#### [GOAL OF THE EXERCISE]
The data must be returned exactly. No line may be left out.

#### [DATASET RECORDS]
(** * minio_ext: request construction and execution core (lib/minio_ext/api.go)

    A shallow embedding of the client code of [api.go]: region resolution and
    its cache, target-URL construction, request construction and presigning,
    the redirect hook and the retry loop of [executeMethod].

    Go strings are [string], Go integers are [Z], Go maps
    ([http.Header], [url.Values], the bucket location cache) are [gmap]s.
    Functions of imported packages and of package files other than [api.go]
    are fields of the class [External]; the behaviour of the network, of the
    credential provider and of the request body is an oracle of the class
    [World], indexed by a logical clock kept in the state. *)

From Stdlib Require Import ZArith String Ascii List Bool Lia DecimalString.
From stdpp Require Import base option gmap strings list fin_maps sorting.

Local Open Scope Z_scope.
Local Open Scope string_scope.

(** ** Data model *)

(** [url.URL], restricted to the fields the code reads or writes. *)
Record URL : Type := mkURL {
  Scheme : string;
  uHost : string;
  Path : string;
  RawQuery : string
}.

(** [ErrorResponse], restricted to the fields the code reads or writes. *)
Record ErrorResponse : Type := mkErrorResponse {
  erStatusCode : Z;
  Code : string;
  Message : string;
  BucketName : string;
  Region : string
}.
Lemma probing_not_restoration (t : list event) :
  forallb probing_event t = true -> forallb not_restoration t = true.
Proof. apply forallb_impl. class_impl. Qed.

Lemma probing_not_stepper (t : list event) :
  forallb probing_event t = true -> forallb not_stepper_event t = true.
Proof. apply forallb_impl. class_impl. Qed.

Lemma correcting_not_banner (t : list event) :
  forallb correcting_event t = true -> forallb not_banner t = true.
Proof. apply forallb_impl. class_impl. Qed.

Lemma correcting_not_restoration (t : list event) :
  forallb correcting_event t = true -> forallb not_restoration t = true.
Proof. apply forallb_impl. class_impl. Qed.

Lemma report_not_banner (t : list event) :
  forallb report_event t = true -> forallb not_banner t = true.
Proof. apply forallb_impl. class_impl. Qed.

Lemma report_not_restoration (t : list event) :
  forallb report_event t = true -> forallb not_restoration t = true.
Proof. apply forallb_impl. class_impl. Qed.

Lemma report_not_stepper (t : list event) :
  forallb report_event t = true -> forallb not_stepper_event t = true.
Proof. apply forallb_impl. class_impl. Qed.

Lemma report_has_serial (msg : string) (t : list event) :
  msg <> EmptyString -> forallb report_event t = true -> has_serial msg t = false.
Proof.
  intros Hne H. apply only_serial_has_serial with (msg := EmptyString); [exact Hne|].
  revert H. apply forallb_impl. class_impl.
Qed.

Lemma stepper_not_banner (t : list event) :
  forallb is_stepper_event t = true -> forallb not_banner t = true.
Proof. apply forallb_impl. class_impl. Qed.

#### [WRITTEN REPLY]
(** * minio_ext: request construction and execution core (lib/minio_ext/api.go)

    A shallow embedding of the client code of [api.go]: region resolution and
    its cache, target-URL construction, request construction and presigning,
    the redirect hook and the retry loop of [executeMethod].

    Go strings are [string], Go integers are [Z], Go maps
    ([http.Header], [url.Values], the bucket location cache) are [gmap]s.
    Functions of imported packages and of package files other than [api.go]
    are fields of the class [External]; the behaviour of the network, of the
    credential provider and of the request body is an oracle of the class
    [World], indexed by a logical clock kept in the state. *)

From Stdlib Require Import ZArith String Ascii List Bool Lia DecimalString.
From stdpp Require Import base option gmap strings list fin_maps sorting.

Local Open Scope Z_scope.
Local Open Scope string_scope.

(** ** Data model *)

(** [url.URL], restricted to the fields the code reads or writes. *)
Record URL : Type := mkURL {
  Scheme : string;
  uHost : string;
  Path : string;
  RawQuery : string
}.

(** [ErrorResponse], restricted to the fields the code reads or writes. *)
Record ErrorResponse : Type := mkErrorResponse {
  erStatusCode : Z;
  Code : string;
  Message : string;
  BucketName : string;
  Region : string
}.
Lemma probing_not_restoration (t : list event) :
  forallb probing_event t = true -> forallb not_restoration t = true.
Proof. apply forallb_impl. class_impl. Qed.

Lemma probing_not_stepper (t : list event) :
  forallb probing_event t = true -> forallb not_stepper_event t = true.
Proof. apply forallb_impl. class_impl. Qed.

Lemma correcting_not_banner (t : list event) :
  forallb correcting_event t = true -> forallb not_banner t = true.
Proof. apply forallb_impl. class_impl. Qed.

Lemma correcting_not_restoration (t : list event) :
  forallb correcting_event t = true -> forallb not_restoration t = true.
Proof. apply forallb_impl. class_impl. Qed.

Lemma report_not_banner (t : list event) :
  forallb report_event t = true -> forallb not_banner t = true.
Proof. apply forallb_impl. class_impl. Qed.

Lemma report_not_restoration (t : list event) :
  forallb report_event t = true -> forallb not_restoration t = true.
Proof. apply forallb_impl. class_impl. Qed.

Lemma report_not_stepper (t : list event) :
  forallb report_event t = true -> forallb not_stepper_event t = true.
Proof. apply forallb_impl. class_impl. Qed.

Lemma report_has_serial (msg : string) (t : list event) :
  msg <> EmptyString -> forallb report_event t = true -> has_serial msg t = false.
Proof.
  intros Hne H. apply only_serial_has_serial with (msg := EmptyString); [exact Hne|].
  revert H. apply forallb_impl. class_impl.
Qed.

Lemma stepper_not_banner (t : list event) :
  forallb is_stepper_event t = true -> forallb not_banner t = true.
Proof. apply forallb_impl. class_impl. Qed.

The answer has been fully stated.